- Aria, Spencer, Mona, Emily and Hanna at the Carissimi Group headquarters as they find out who 'A' is.
- Episode no.: Season 6 Episode 10
- Directed by: I. Marlene King
- Written by: I. Marlene King
- Original air date: August 11, 2015
- Running time: 42 minutes

Guest appearances
- Vanessa Ray as CeCe Drake/Charlotte DiLaurentis; Andrea Parker as Jessica DiLaurentis; Drew Van Acker as Jason DiLaurentis; Jim Abele as Kenneth DiLaurentis; Dre Davis as Sara Harvey; Jim Titus as Barry Maple; Bryce Johnson as Darren Wilden; Karla Droege as Marion Cavanaugh; Jessica Belkin as Bethany Young; Wyatt Hodge as Little Charles; Dylan Garza as Teenager Charles;

Episode chronology
| ← Previous "Last Dance" | Next → "Of Late I Think of Rosewood" |
- Pretty Little Liars season 6

= Game Over, Charles =

"Game Over, Charles" is the tenth episode of the sixth season of the ABC Family mystery drama television series Pretty Little Liars, serving as the mid-season finale. It is the 130th episode, overall, originally airing on August 11, 2015, on ABC Family. It was written and directed by showrunner I. Marlene King. ABC Family promoted the finale with the slogan "#facetoface", which served as an indication that the mysterious villain "A" would be revealed in the mid-season finale.

In the episode, Alison, Aria, Emily, Hanna, Spencer and Mona finally uncover the true identity of "A," who turns out to be CeCe Drake, and they learn why she has been tormenting them. In addition, the episode includes a time jump, as the Liars return to Rosewood after being away for five years.
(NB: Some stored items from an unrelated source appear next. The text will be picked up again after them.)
(* ===== verification/Fb.v ===== *)
(** * drivers/fb.c: the linear framebuffer

    The static variables of the driver are the record [fb_state]; [fb_init]
    fills it and the drawing functions only read it, so they are computations
    on memory. Coordinates and sizes are [int]s; the products with [sizeof] are
    made at 64 bits, as in C. *)

From S2P Require Import Prelude Mem Common Paging Multiboot.

Definition FB_COLOR_BLACK : Z := 0.
Definition FB_COLOR_WHITE : Z := 0x00FFFFFF.
Definition FB_COLOR_RED : Z := 0x00FF0000.
Definition FB_COLOR_GREEN : Z := 0x0000FF00.
Definition FB_COLOR_BLUE : Z := 0x000000FF.

Record fb_state := FbState {
  fb_initialized : bool;
  fb_addr : Z;
  fb_width : Z;
  fb_height : Z;
  fb_pitch : Z;
  fb_buf_size : Z;
}.

(** The fields of the packed mb_fb_info_t. *)
Definition info_addr (info : Z) : K mem Z := load64 (u64 (info + 8)).
Definition info_pitch (info : Z) : K mem Z := load32 (u64 (info + 16)).
Definition info_width (info : Z) : K mem Z := load32 (u64 (info + 20)).
Definition info_heigth (info : Z) : K mem Z := load32 (u64 (info + 24)).
Definition info_depth (info : Z) : K mem Z := load8 (u64 (info + 28)).
Definition info_type (info : Z) : K mem Z := load8 (u64 (info + 29)).

(** The condition is evaluated left to right, with the shortcuts of [&&]. *)
Definition fb_info_ok (info : Z) : K mem bool :=
  if info =? 0 then kret false
  else
    (let! type := info_type info in
     if negb (type =? 1) then kret false
     else
       let! depth := info_depth info in
       kret (depth =? 32))%K.

Definition fb_init (mb : mb_state) : K mem fb_state :=
  let info := mb_fb_info mb in
  (let! ok := fb_info_ok info in
   kassert ok "mb_fb_info != NULL && mb_fb_info->type == 1 && mb_fb_info->depth == 32" ;;
   let! width := info_width info in
   let! height := info_heigth info in
   let! addr := info_addr info in
   let! pitch := info_pitch info in
   kret (FbState true (PHYS_TO_VIRT addr) (s32 width) (s32 height) (s32 pitch)
                 (s32 (u32 (pitch * s32 height)))))%K.

Definition fb_get_size (fb : fb_state) : K mem (Z * Z) :=
  (kassert (fb_initialized fb) "fb_initialized" ;;
   kret (fb_width fb, fb_height fb))%K.

(** fb_addr + y * fb_pitch + x * sizeof(fb_color_t). *)
Definition pixel_addr (fb : fb_state) (x y : Z) : Z :=
  u64 (fb_addr fb + s32 (y * fb_pitch fb) + x * 4).

(** for (i = 0; i < width; i++) addr[i] = color. *)
Fixpoint fill_row (addr color : Z) (i : Z) (n : nat) : K mem unit :=
  match n with
  | O => kret tt
  | S n => (store32 (u64 (addr + 4 * i)) color ;; fill_row addr color (i + 1) n)%K
  end.

Fixpoint fb_clear_loop (fb : fb_state) (color y : Z) (n : nat) : K mem unit :=
  match n with
  | O => kret tt
  | S n =>
      (fill_row (u64 (fb_addr fb + s32 (y * fb_pitch fb))) color 0 (Z.to_nat (fb_width fb)) ;;
       fb_clear_loop fb color (y + 1) n)%K
  end.

Definition fb_clear (fb : fb_state) (color : Z) : K mem unit :=
  (kassert (fb_initialized fb) "fb_initialized" ;;
   fb_clear_loop fb color 0 (Z.to_nat (fb_height fb)))%K.

Definition fb_put_rect_fragment (fb : fb_state) (color x y width : Z) : K mem unit :=
  if (y <? 0) || (fb_height fb <=? y) then kret tt
  else
    let width := if fb_width fb <? s32 (x + width) then s32 (fb_width fb - x) else width in
    fill_row (pixel_addr fb x y) color 0 (Z.to_nat width).

Definition fb_put_line_fragment (fb : fb_state) (data x y width : Z) : K mem unit :=
  (kassert (negb (data =? 0)) "data != NULL" ;;
   if (y <? 0) || (fb_height fb <=? y) then kret tt
   else
     let width := if fb_width fb <? s32 (x + width) then s32 (fb_width fb - x) else width in
     memcpy (pixel_addr fb x y) data (u64 (4 * width)))%K.

Fixpoint fb_draw_rect_loop (fb : fb_state) (color x y width i : Z) (n : nat) : K mem unit :=
  match n with
  | O => kret tt
  | S n =>
      (fb_put_rect_fragment fb color x (s32 (y + i)) width ;;
       fb_draw_rect_loop fb color x y width (i + 1) n)%K
  end.

Definition fb_draw_rect (fb : fb_state) (color x y width height : Z) : K mem unit :=
  (kassert (fb_initialized fb) "fb_initialized" ;;
   fb_draw_rect_loop fb color x y width 0 (Z.to_nat height))%K.

Fixpoint fb_draw_loop (fb : fb_state) (data x y width i : Z) (n : nat) : K mem unit :=
  match n with
  | O => kret tt
  | S n =>
      (fb_put_line_fragment fb (u64 (data + 4 * s32 (width * i))) x (s32 (y + i)) width ;;
       fb_draw_loop fb data x y width (i + 1) n)%K
  end.

Definition fb_draw (fb : fb_state) (data x y width height : Z) : K mem unit :=
  (kassert (fb_initialized fb) "fb_initialized" ;;
   kassert (negb (data =? 0)) "data != NULL" ;;
   fb_draw_loop fb data x y width 0 (Z.to_nat height))%K.

(** One row of a glyph: the bit [w] of the byte chooses the colour. *)
Fixpoint glyph_row (addr bits fg_color bg_color w : Z) (n : nat) : K mem unit :=
  match n with
  | O => kret tt
  | S n =>
      (store32 (u64 (addr + 4 * w)) (if Z.land (Z.shiftr bits w) 1 =? 0 then bg_color else fg_color) ;;
       glyph_row addr bits fg_color bg_color (w + 1) n)%K
  end.

(** [glyph] is the eight bytes the C code points to. *)
Fixpoint glyph_rows (fb : fb_state) (glyph : list Z) (x y fg_color bg_color h : Z) : K mem unit :=
  match glyph with
  | [] => kret tt
  | bits :: glyph =>
      (glyph_row (pixel_addr fb x (s32 (y + h))) bits fg_color bg_color 0 8 ;;
       glyph_rows fb glyph x y fg_color bg_color (h + 1))%K
  end.

Definition fb_draw_glyph (fb : fb_state) (glyph : list Z) (x y fg_color bg_color : Z) : K mem unit :=
  (kassert (fb_initialized fb) "fb_initialized" ;;
   glyph_rows fb glyph x y fg_color bg_color 0)%K.

(** for (y = fb_height - height; y < fb_height; y++). *)
Fixpoint scroll_fill (fb : fb_state) (color y : Z) (n : nat) : K mem unit :=
  match n with
  | O => kret tt
  | S n => (fb_put_rect_fragment fb color 0 y (fb_width fb) ;; scroll_fill fb color (y + 1) n)%K
  end.

Definition fb_scroll_up (fb : fb_state) (height color : Z) : K mem unit :=
  (kassert (fb_initialized fb) "fb_initialized" ;;
   memmove (fb_addr fb) (u64 (fb_addr fb + s32 (fb_pitch fb * height)))
           (u64 (s32 (fb_pitch fb * s32 (fb_height fb - height)))) ;;
   scroll_fill fb color (s32 (fb_height fb - height)) (Z.to_nat height))%K.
"Game Over, Charles" was watched by 3.09 million viewers and garnered a 1.4 rating, making it the most-watched episode of the sixth season, and the most-watched episode since the fourth season finale 'A' Is for Answers," up from the previous episode.

== Plot ==

At the prom, Aria (Lucy Hale), Emily (Shay Mitchell), Hanna (Ashley Benson), Spencer (Troian Bellisario) and Sara Harvey (Dre Davis) meet Mona (Janel Parrish), who reveals that she has been following Alison (Sasha Pieterse) all night to protect her. Mona locates Alison's phone at the Carissimi Group building, and the girls head to the company's headquarters. There, Spencer breaks into a restricted room after Sara remembers a specific date meaningful to Charles, which is the code for unlocking the door. While the girls enter the room, Sara refuses to accompany them. They discover a hologram which monitors a live feed of the room that Alison has been taken to. As the girls witness Alison discovering Jason and Mr. DiLaurentis's unconscious bodies, they realize she's alone with "A," who is revealed to be CeCe Drake (Vanessa Ray).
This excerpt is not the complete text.